Yoko threw a stone upward at a speed of 10m/sec while standing on a cliff 40 m above ground.
A. What was the height of the stone after 3 seconds?
B. Estimate how long it took for the stone to touch the ground
v = Vi - g t
h = hi + Vi t - 4.9 t^2
after 3 seconds
h = 40 + 10 (3) - 4.9*9
= 25.9 meters above ground on the way down
0 = 40 + 10 t - 4.9 t^2
4.9 t^2 - 10 t - 40 = 0
t = [ 10 +/- sqrt(100 +784) ] / 9.8
take big t choice (on the way down)
t = 4.05 seconds
To solve these questions, we need to use the equations of motion under constant acceleration. Let's break it down step by step:
A. What was the height of the stone after 3 seconds?
We need to find the height of the stone after a given time. In this case, we are given the initial velocity (upward) and the height from the base.

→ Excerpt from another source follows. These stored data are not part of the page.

(* ===== verification/JsNumber.v ===== *)
(** * Numbers read from text

    [Number(text)], as [instance-routes.ts], [history.ts] and
    [observation-backends.ts] use it.  A value is kept exactly; where the code
    compares it, the rounding to a double is written out. *)
From Stdlib Require Import ZArith Lia Ascii.
From stdpp Require Import base tactics list option strings.
From S2P Require Import Prelude Regex Numbers Effects Catalog Json.

Inductive jsnum := NaN | Infinite (negative : bool) | Finite (n d : Z).

(** A decimal literal: digits, fraction and exponent after the sign. *)
Definition decimal_literal (l : list ascii) : option (Z * Z) :=
  let '(whole, l) := span is_digit l in
  let '(fraction, l) := match l with
    | c :: r => if Ascii.eqb c "." then span is_digit r else ([], l)
    | [] => ([], [])
    end in
  if bool_decide (whole ++ fraction = []) then None
  else
    '(e, rest) ← parse_exponent l;
    if bool_decide (rest = []) then
      let m := dec_val (whole ++ fraction) in
      let e := e - Z.of_nat (length fraction) in
      Some (if 0 <=? e then (m * 10 ^ e, 1) else (m, 10 ^ (- e)))
    else None.

(** The value of a digit in a literal with a radix. *)
Definition radix_literal (radix : Z) (l : list ascii) : option Z :=
  if bool_decide (l = []) then None
  else fold_left (λ acc c, acc ← acc; d ← hex_val c; if d <? radix then Some (acc * radix + d) else None)
         l (Some 0).

Definition js_Number (text : string) : jsnum :=
  match chars (trim text) with
  | [] => Finite 0 1
  | (c :: r) as l =>
      let radix := match l with
        | z :: x :: digits =>
            if Ascii.eqb z "0" then
              if one_of "xX" x then Some (16, digits) else if one_of "oO" x then Some (8, digits)
              else if one_of "bB" x then Some (2, digits) else None
            else None
        | _ => None
        end in
      match radix with
      | Some (base, digits) => match radix_literal base digits with Some n => Finite n 1 | None => NaN end
      | None =>
          let '(negative, l) := if Ascii.eqb c "-" then (true, r)
                                else if Ascii.eqb c "+" then (false, r) else (false, l) in
          if bool_decide (l = chars "Infinity") then Infinite negative
          else match decimal_literal l with
               | Some (n, d) => Finite (if negative then - n else n) d
               | None => NaN
               end
      end
  end.

Example numbers_read :
  js_Number "20" = Finite 20 1 ∧ js_Number " -2.5e3 " = Finite (-2500) 1 ∧ js_Number "0x1f" = Finite 31 1 ∧
  js_Number "" = Finite 0 1 ∧ js_Number "-Infinity" = Infinite true ∧ js_Number "1 2" = NaN.
Proof. vm_compute. by split_and!. Qed.

(** [n < v] for an integer [1 <= n < 2^52]: a value above [n] by at most half a
    unit in the last place is rounded to [n]. *)
Definition below_number (n : Z) (v : jsnum) : bool :=
  match v with
  | NaN => false
  | Infinite negative => negb negative
  | Finite m d => d <? (m - n * d) * 2 ^ (53 - Z.log2 n)
  end.

(** [Number.isFinite(v)]: a magnitude of [2 ^ 1024 - 2 ^ 970] or more rounds to
    infinity. *)
Definition is_finite (v : jsnum) : bool :=
  match v with Finite n d => Z.abs n <? d * (2 ^ 1024 - 2 ^ 970) | _ => false end.
(** [v < 0]: a magnitude of at most [2 ^ -1075] rounds to zero. *)
Definition is_negative (v : jsnum) : bool :=
  match v with Finite n d => d <? - n * 2 ^ 1075 | Infinite negative => negative | NaN => false end.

The equation we can use is:
h = initial height + (initial velocity * time) - (0.5 * gravity * time^2)
Where:
h = final height
initial height = 40 m (since Yoko is standing on a cliff)
initial velocity = 10 m/s (upward)
time = 3 s
gravity = 9.8 m/s^2 (acceleration due to gravity)
Substituting the given values into the equation, we have:
h = 40 + (10 * 3) - (0.5 * 9.8 * 3^2)
Calculating further:
h = 40 + 30 - 44.1
h = 25.9 m
Therefore, the height of the stone after 3 seconds is approximately 25.9 meters.
B. Estimate how long it took for the stone to touch the ground.
To estimate the time it takes for the stone to touch the ground, we can use the equation determining the time of flight:
time = (final velocity - initial velocity) / gravity
Since we know the initial velocity (10 m/s) and the acceleration due to gravity (9.8 m/s^2), we need to find the final velocity to calculate the time.
The final velocity can be determined using the equation:
final velocity = initial velocity - (gravity * time)
Since the stone reaches the maximum height at its peak, the final velocity at its highest point is 0 m/s. Therefore, we can solve for time.
0 = 10 - (9.8 * time)
Rearranging the equation:
9.8 * time = 10
Solving for time:
time = 10 / 9.8
Calculating further:
time ≈ 1.02 s
Therefore, it will take approximately 1.02 seconds for the stone to touch the ground.